■ Instructions to follow
Would you output the entries below only from the line containing "Section Scheduled." through the line containing "Definition served_by (arch", exactly as they stand and with both ends included?

:: Extracted material

(* ===== verification/Scheduled.v ===== *)
(** * Scheduled: a scheduled command on its way from the dashboard to the agent and back

    The composition of POST /command-schedules (files Http and HttpSpec), the
    claim and the execution of a run by the scheduler (file Scheduler), the
    registry filled by the agent's heartbeats (file AgentRegistry), the agent's
    diagnostic service with its commands (file Commands), and the history a
    client reads (file Schedules). *)
From stdpp Require Import base gmap strings list sorting.
From Stdlib Require Import ZArith Lia.
From S2P Require Import Prelude Proto Json AgentRegistry Schedules Scheduler Storage CommandStore Http HttpSpec Commands CommandsSpec.
Import Str.
#[local] Open Scope string_scope.
#[local] Open Scope list_scope.

Module Scheduled.
Import AgentRegistry Execute.
Section Scheduled.
Context {J : Type} `{JsonOps J, JsonText J, !JsonTextLaws J}.
Context {S : Type} `{!CommandStore S, !CommandStoreLaws S}.
Context {W : Type} `{!Host W}.
Variable iter : gmap string string -> list (string * string).

(** The agent behind the channel: its diagnostic service on the machine [m]. *)
Definition served_by (arch : string) (m : machine W) (e : env) : Prop :=
  forall q, run_command e q = fst (Diagnostic.RunCommand arch (rc_command_id q) (rc_params q) m).
(** What the command itself answers. *)
Definition outcome_of (arch command_id : string) (ps : gmap string string) (m : machine W) : CommandResponse :=
  snd (fst (Catalog.RunCommand (Catalog.commands arch) command_id ps empty_CommandResponse m)).

(** Both times the registry is asked, it knows the agent by a heartbeat less
    than thirty seconds old. *)
Definition announced (e : env) (agent_id : string) : Prop :=
  exists now peer hb r,
    hb_agent_id hb = agent_id /\
    registry_endpoint e = snd (AgentService.SendHeartbeat now peer hb r) /\ registry_alive e = registry_endpoint e /\
    GetDiagnosticEndpoint (registry_endpoint e) agent_id <> "" /\ (now_alive e - now < 30000)%Z.

(** The row of the history the run must leave. *)
Definition reported (e : env) (c : CommandSchedule) (a : CommandResponse) (id : Z) : CommandRun :=
  let text s := if is_empty s then "{}" else s in
  mkRun id (s_id c) (s_agent_id c) (s_command_id c) (s_next_run_unix_ms c) (now_start e) (now_finish e)
    (c_success a) true (c_error a)
    (if is_empty (c_summary a) then (if c_success a then "ok" else "failed") else c_summary a)
    (text (jdump (fields_object (J := J) iter (c_fields a))))
    (if is_empty (jdump (issues_array (J := J) (c_issues a))) then "[]" else jdump (issues_array (J := J) (c_issues a)))
    (c_detail a).

(** The conditions under which the agent is called. *)
Definition callable (e : env) (sched : CommandSchedule) : bool :=
  (now_window e <=? s_window_end_unix_ms sched)%Z &&
  negb (is_empty (GetDiagnosticEndpoint (registry_endpoint e) (s_agent_id sched))) &&
  IsAgentAlive (now_alive e) (registry_alive e) (s_agent_id sched) 30000 && dials e.

Lemma announced_callable e c :
  announced e (s_agent_id c) -> (now_window e <= s_window_end_unix_ms c)%Z -> dials e = true -> callable e c = true.
Proof.
  intros (now & peer & hb & r & Hid & Er & Ea & Hep & Hage) Hw Hd. unfold callable.
  rewrite Hd, (proj2 (Z.leb_le _ _) Hw), (proj2 (is_empty_false _) Hep), Ea, andb_true_r. cbn [negb andb].
  pose proof (AgentService.SendHeartbeat_spec now peer hb r) as Hs.
  destruct (AgentService.SendHeartbeat now peer hb r) as [[status resp] r'] eqn:E. cbn in Er.
  destruct Hs as (_ & _ & _ & Halive & _). rewrite Er, <- Hid, Halive. by apply Z.ltb_lt.
Qed.

Lemma execute_served arch m e c t :
  served_by arch m e -> callable e c = true ->
  Tables.serials_fresh t -> (0 <= Tables.next_serial t)%Z -> insert_up e = true -> finish_up e = true ->
  snd (ExecuteRun iter e c t) = Some (request_of c) /\
  Tables.rows (fst (ExecuteRun iter e c t)) =
    Tables.rows t ++ [reported e c (outcome_of arch (s_command_id c) (rc_params (request_of c)) m) (Tables.next_serial t)].
Proof.
  intros Hs Hc Hf Hn Hi Hup. unfold callable in Hc. apply andb_true_iff in Hc as [Hc Hd].
  apply andb_true_iff in Hc as [Hc Ha]. apply andb_true_iff in Hc as [Hw Hep]. apply Z.leb_le in Hw.
  unfold ExecuteRun. rewrite Hi.
  change (Tables.InsertCommandRun (started_run e c) t) with
    (Tables.next_serial t, snd (Tables.InsertCommandRun (started_run e c) t)).
  cbv iota beta zeta. rewrite (proj2 (Z.ltb_ge _ 0)) by done. rewrite (proj2 (Z.ltb_ge _ _)) by done.
  apply negb_true_iff in Hep. rewrite Hep, Ha, Hd. cbn [negb orb].
  rewrite Hs. unfold Diagnostic.RunCommand, outcome_of. cbn [rc_command_id rc_params request_of].
  destruct (Catalog.RunCommand _ _ _ _ m) as [[known a] m']. cbn [fst snd st_code Status_OK].
  split; [done|]. unfold record_result. rewrite Hup, Tables.finish_inserted by done.
  reflexivity.
Qed.

(** The only row of a schedule is all its history, whatever the limit. *)
Lemma history_of_one r t t' limit :
  Tables.rows t' = Tables.rows t ++ [r] -> run_schedule_id r <> "" ->
  (forall r', r' ∈ Tables.rows t -> run_schedule_id r' <> run_schedule_id r) ->
  Tables.ListCommandRuns "" "" (run_schedule_id r) limit t' = [r].
Proof.
  intros E Hne Hn. unfold Tables.ListCommandRuns. rewrite E, filter_app.
  assert (filter (fun x => Tables.wanted "" "" (run_schedule_id r) x = true) (Tables.rows t) = []) as ->.
  { destruct (filter _ (Tables.rows t)) as [|x l] eqn:Ex; [done|]. exfalso.
    assert (x ∈ filter (fun x => Tables.wanted "" "" (run_schedule_id r) x = true) (Tables.rows t)) as [Hx Hin]%list_elem_of_filter
      by (rewrite Ex; left).
    apply (Hn x Hin). unfold Tables.wanted in Hx. cbn [is_empty orb andb] in Hx.
    apply orb_true_iff in Hx as [Hx|Hx]; [by apply is_empty_spec in Hx|by apply String.eqb_eq]. }
  cbn [app]. rewrite filter_cons_True, filter_nil by (unfold Tables.wanted; by rewrite String.eqb_refl, orb_true_r).
  change (merge_sort Tables.newest_first [r]) with [r]. unfold Tables.run_limit.
  destruct (Z.leb_spec limit 0), (Z.ltb_spec 200 limit); cbn [orb]; try reflexivity.
  destruct (Z.to_nat limit) eqn:El; [lia|]. cbn. by rewrite take_nil.
Qed.

(** A schedule that was just created can be claimed. *)
Lemma fresh_claimable c table table' new_next :
  Tables.CreateCommandSchedule c table = (true, table') -> s_enabled c = true ->
  table' = table ++ [c] /\ fst (Tables.AdvanceCommandScheduleNextRun (s_id c) (s_next_run_unix_ms c) new_next table') = true.
Proof.
  unfold Tables.CreateCommandSchedule. destruct (existsb _ table) eqn:Ex; intros [= <-] He. split; [done|].
  unfold Tables.AdvanceCommandScheduleNextRun, Tables.update_where. cbn [fst]. rewrite filter_app.
  assert (filter (fun r => Tables.claimable (s_id c) (s_next_run_unix_ms c) r = true) table = []) as ->.
  { induction table as [|x l IH]; [done|]. cbn in Ex. apply orb_false_iff in Ex as [Ex Hl].
    rewrite filter_cons_False by (unfold Tables.claimable; by rewrite Ex). by apply IH. }
  cbn [app]. rewrite filter_cons_True; [done|]. unfold Tables.claimable, Tables.has_id.
  by rewrite String.eqb_refl, Z.eqb_refl, He.
Qed.

End Scheduled.

(** *** A ping burst every minute *)
Import Reference Memory.
Definition demo_params : jval := JObject [("target", JString "example.com"); ("count", JInt 5)].
Definition demo_body : jval :=
  JObject [("agent_id", JString "a"); ("command_id", JString "ping_burst"); ("params", demo_params);
           ("window_end_unix_ms", JInt 9000000); ("interval_sec", JInt 60)].
Definition demo_store : memory := mkMemory [] [] (Tables.mkRuns 1 []).
Definition demo_created : outcome response * option memory :=
  create_schedule_handler (J := jval) 5000 0 (mkRequest (jdump demo_body) []) (Some demo_store).
Definition demo_registry : AgentRegistry.state :=
  snd (AgentService.SendHeartbeat 4000 (Some "ipv4:10.0.0.7:4242") (mkHeartbeat "a" 4000 1000 "v1" "") AgentRegistry.empty).
Definition demo_env : env :=
  mkEnv 5100 true 5101 demo_registry demo_registry 5102 true
    (fun q => fst (Diagnostic.RunCommand "x86_64" (rc_command_id q) (rc_params q) CommandsSpec.Recorder.fresh)) 5900 true.
Definition demo_result (c : CommandSchedule) : Tables.runs_table :=
  fst (ExecuteRun (J := jval) map_to_list demo_env c (Tables.mkRuns 1 [])).

End Scheduled.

::::

■ Solution for this problem
Section Scheduled.
Context {J : Type} `{JsonOps J, JsonText J, !JsonTextLaws J}.
Context {S : Type} `{!CommandStore S, !CommandStoreLaws S}.
Context {W : Type} `{!Host W}.
Variable iter : gmap string string -> list (string * string).

(** The agent behind the channel: its diagnostic service on the machine [m]. *)
Definition served_by (arch : string) (m : machine W) (e : env) : Prop :=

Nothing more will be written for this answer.